Making Space for Middle Ground in a Polarized Culture

I recently came across an article by church consultant Susan Beaumont on making space for middle ground in our churches, something proving more difficult in the context of an extremely polarized national political culture. The presidential campaign was like nothing I’ve ever seen and the first few months of the Trump presidency has proved no different. It impacts us. I read the article the same week I was preparing for last month’s pastor’s forum “Political Differences at Bethany.”

A healthy congregation, says Beaumont, hosts a broad spectrum of thought. Outliers with extreme viewpoints are regarded as quirky and often endearing. The presence of a strong middle ground means no one is too far removed from another with a similar ideology. “There is someone near me in perspective who connects me beyond my reach, thus bridging ideological gaps.”
“When polarization happens, we lose the middle. Some of the people who represented a safe buffer between extremes move into the extremes. Others who stood at our ideological center grow alarmed by the polarization and step out or silence themselves, and we lose our mediation zone.”

The result is we/they thinking. We focus on personalities rather than issues. In the distortion and exaggeration, we begin defending ideologies instead of seeing one another. She then offers ten things leaders can do, including staying spiritual grounded, maintaining a sense of humor, and praying for one another.
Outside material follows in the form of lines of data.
(* ===== verification/UnitTests.v ===== *)
(** * The unit tests of the repository

    The programs of tests/*.cpp run on the model.  Each sequential test is the same sequence
    of calls and checks, on the definitions of the other files, with the concrete operating
    system [ToyOs] under the tests that use files; its theorem says that the program ends
    with exit code 0.  The two tests that start threads (test_spsc_concurrent.cpp and
    test_spsc_stress.cpp) run the loops of stress_spsc.cpp, the model of which StressSpsc.v has;
    they pass in every interleaving.  Not repeated are the checks on layout
    ([sizeof], [static_assert]), on the state of an object that was moved from, and the removal
    of the files that a test leaves behind. *)

From S2P Require Import Prelude Core Metrics Spsc ZeroCopy Broker WalFormat Posix MmapFile Wal PersistentBroker.
From S2P Require Import CliArgs Histogram Apps PubSub StressSpsc Examples.
#[local] Open Scope list_scope.
#[local] Open Scope Z_scope.

(** ** Test programs *)

(** A program that counts the checks that fail; [None] is undefined behaviour or an early return
    with exit code 1. *)
Definition test (A : Type) : Type := Z -> option (A * Z).
#[export] Instance test_ret : MRet test := fun A a failures => Some (a, failures).
#[export] Instance test_bind : MBind test := fun A B f m failures =>
  match m failures with Some (a, failures) => f a failures | None => None end.

(** [failures += check(condition, ...)]. *)
Definition expect (condition : bool) : test unit :=
  fun failures => Some (tt, if condition then failures else failures + 1).
(** A call that may be undefined, and the value of an [Expected] without which the test returns. *)
Definition run {A} (o : option A) : test A := fun failures => a ← o; Some (a, failures).
Definition need {A} (e : Expected A) : test A := run (value e).
Definition finished {A} (o : outcome A) : test A := run (match o with Done a => Some a | _ => None end).
Definition exit_code (t : test unit) : option Z :=
  '(_, failures) ← t 0; Some (if failures =? 0 then 0 else 1).

Fixpoint for_each {A S : Type} (body : A -> S -> test S) (l : list A) (s : S) : test S :=
  match l with
  | [] => mret s
  | a :: l => s ← body a s; for_each body l s
  end.
Definition has_code (s : Status) (c : StatusCode.t) : bool := bool_decide (code s = c).
Definition text_eq (a b : string) : bool := String.eqb a b.
Definition bytes_of_text (s : string) : list byte := String.list_byte_of_string s.
Definition numbers (from : Z) (n : nat) : list Z := map (fun k => from + Z.of_nat k) (seq 0 n).

(** ** test_status.cpp, test_message.cpp, test_version.cpp *)

Definition test_status : test unit :=
  let default_status := mkStatus StatusCode.ok EmptyString in
  let full_status := mkStatus StatusCode.full EmptyString in
  let custom_status := mkStatus StatusCode.io_error "custom detail" in
  let another_full_status := mkStatus StatusCode.full EmptyString in
  let value_result := Value 42 in
  let error_result := Expected_of_status (T:=Z) (mkStatus StatusCode.empty EmptyString) in
  let void_error := ExpectedVoid_of_status (mkStatus StatusCode.out_of_space EmptyString) in
  expect (is_ok default_status);;
  expect (is_ok Status_ok);;
  expect (negb (is_ok full_status));;
  expect (text_eq (status_code_name StatusCode.full) "full");;
  expect (negb (text_eq (status_code_message StatusCode.empty) EmptyString));;
  expect (text_eq (message custom_status) "custom detail");;
  expect (Status_eqb full_status another_full_status);;
  expect (negb (Status_eqb full_status custom_status));;
  expect (has_value value_result);;
  v ← need value_result;
  expect (v =? 42);;
  expect (negb (has_value error_result));;
  expect (has_code (status error_result) StatusCode.empty);;
  expect (ExpectedVoid_has_value Status_ok);;
  expect (negb (ExpectedVoid_has_value void_error));;
  expect (has_code void_error StatusCode.out_of_space);;
  mret tt.

Definition test_message : test unit :=
  let header := mkMessageHeader 0 0 0 0 in
  let empty_message := mkMessageView header [] in
  let payload := [Byte.x01; Byte.x02; Byte.x03; Byte.x04] in
  let result := make_message_view 7 12345 payload 10 in
  expect (mh_payload_size (mv_header empty_message) =? 0);;
  expect (span_size (mv_payload empty_message) =? 0);;
  expect (span_size payload =? 4);;
  expect (has_value result);;
  message ← need result;
  expect (mh_sequence (mv_header message) =? 7);;
  expect (mh_timestamp_ns (mv_header message) =? 12345);;
  expect (mh_payload_size (mv_header message) =? 4);;
  expect (mh_flags (mv_header message) =? 10);;
  expect (bool_decide (mv_payload message = payload));;
  expect (is_ok (validate_message_view message));;
  let bad_header := mkMessageHeader 7 12345 3 10 in
  let bad_message := mkMessageView bad_header (mv_payload message) in
  expect (has_code (validate_message_view bad_message) StatusCode.invalid_argument);;
  expect (payload_size_fits 0);;
  expect (payload_size_fits max_payload_size);;
  mret tt.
One thing we can all do is number 6 on Beaumont’s list: “Challenge behaviors and ideas, not motives or worth.” This requires something in short supply in America these days: refusing to make assumptions about others’ motives. Before labeling another and categorizing them it’s helpful to ask for clarification of ideas and intent. Brothers and sisters in Christ give each other the benefit of the doubt.

Bethany Presbyterian Church has got to be one of the kindest congregations I know. We keep the center of our life together where it belongs, Jesus Christ. One of the pieces of our DNA code states “Bethany’s unity is centered on Christ, which allows for diverse and creative approaches to worship and Christian life together.” Yet even with our center secure, Bethany is not immune to American political shifts and turns.

I vote for a strong engagement with the apostle Paul’s almost ubiquitous exhortation to avoid questioning others’ motives but to rather focus on forgiveness, patience, forbearance (read “putting up with others”), compassion and kindness. Just skim Galatians 5, 1 Corinthians 11-13, Ephesians 4, Romans 12 and my favorite Colossians 3. The first century church had to work these muscles and so do we. This is what holiness is folks: being the body that is distinct and set apart from this age, exhibiting the new Reign of God. So as “God’s chosen ones, holy and beloved, clothe yourselves” with this new baptismal wardrobe. I’m pretty impressed already at Bethany with the fabric, style and fashion I see.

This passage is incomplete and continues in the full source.